Ketiga, kebangkitan Yesus mempunyai implikasi bagi setiap orang yang sudah memiliki hidup Kristus di dalam dirinya. Yesus mengajarkan bahwa pengikut-pengikut-Nya akan menerima "hidup kekal" (Yoh. 3:15; 4:14; 17:3). "Hidup kekal" ini meliputi dua hal. Di satu pihak istilah tersebut berarti orang Kristen menikmati hidup baru, yakni hidup dari Allah. Demikian juga Paulus menulis tentang pengalaman hidupnya sebagai pengalaman dengan Kristus yang hidup di dalam dirinya sendiri.

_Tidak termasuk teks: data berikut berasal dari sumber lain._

(* ===== verification/CliApi.v ===== *)
(** * The client and the daemon together

    The commands of the client (Cli.v), connected to the API's server (ApiWire.v), are the
    operations of the queue's service on the daemon's own tables: what a user types is what
    the queue does. *)

From S2P Require Import Prelude GoStrings GoPath GoUrl GoError GoFloat GoJson Schema Effects Settings.
From S2P Require Import Status Paths DaemonEnv Store StoreInv StoreSpec Wp Service Api ApiSpec ApiJson ApiWire.
From S2P Require Import CliFormat CliFlags Cli CliReach.

#[local] Open Scope string_scope.

Section Together.
Context `{UC : Unicode} `{JE : JsonErrors} `{WT : WireTexts} (s : Server).
Context (environ : list string) (stdin : res string) (version : string).

(** The command line [args], with the daemon at the other end. *)
Definition dlq (fuel : nat) (args : list string) : prog outcome :=
  connect (serve_text s) (main environ stdin version fuel ("dlq" :: args)).

(** ** Answers as the client sees them *)

(** An error of the API. *)
Definition relayed (code : Z) (err : error) : error :=
  let msg := to_valid (error_text err) in
  let status := "http " ++ Itoa code in
  if negb (String.eqb msg "") then ENew (status ++ ": " ++ msg) else ENew status.

Lemma decode_small (v : value) :
  well_formed v -> (nesting v <= 2)%Z -> Decode (Marshal v ++ nl) = Some (coerce v).
Proof.
  intros Hw Hn. apply Decode_Marshal_rest; [done|unfold maxNestingDepth; lia|].
  split; vm_compute; reflexivity.
Qed.

Lemma readHTTPError_relayed (code : Z) (err : error) :
  readHTTPError (response_text (mkResponse code (EError err))) = relayed code err.
Proof.
  unfold readHTTPError, response_text. cbn [body_value RespBody NetText NetStatus Code].
  rewrite decode_small; [|repeat split|by vm_compute]. unfold error_value, relayed. cbn [coerce map fst snd].
  change (to_valid "error") with "error". generalize (to_valid (error_text err)) as msg. intros msg.
  cbn [mbind option_bind decode_texts foldl decode_string fst snd].
  rewrite lookup_insert. reflexivity.
Qed.

(** The outcome of a command that only asks for something. *)
Definition asked (r : res unit) : outcome :=
  mkOutcome [match r with
             | inr _ => Line "ok"
             | inl err => error_line (relayed (statusForQueueErr err) err)
             end] (Some 0%Z).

Tetapi memiliki hidup baru dari Allah tidak hanya berarti orang-orang Kristen mempunyai suatu dinamika baru bagi kehidupan di dunia ini. Itu juga berarti orang-orang Kristen memiliki hidup yang abadi. Ajaran Yesus ini ditekankan oleh Paulus waktu ia menulis bahwa Yesus yang bangkit itu adalah "yang sulung dari orang-orang yang telah meninggap" (1Kor. 15:20). Maksudnya, kebangkitan Yesus adalah jaminan dan janji kepada pengikut-pengikut-Nya mengenai hidup abadi setelah kematian. Orang yang mengambil bagian dalam penderitaan dan kebangkitan Kristus secara rohani, diberi jaminan akan kehidupan setelah kematian yang dikuasai oleh kehadiran Allah, sama seperti dalam hidup mereka saat ini juga. Tetapi hidup itu juga sama sekali berbeda dan baru, sebab orang Kristen berharap akan mengambil bagian dalam realitas hidup yang sekarang dimiliki Yesus. Dalam kehidupan itu maut dan dosa dikalahkan untuk selama-lamanya dan diganti dengan kemenangan yang diberikan Allah "oleh Yesus Kristus, Tuhan kita" (1Kor. 15:57).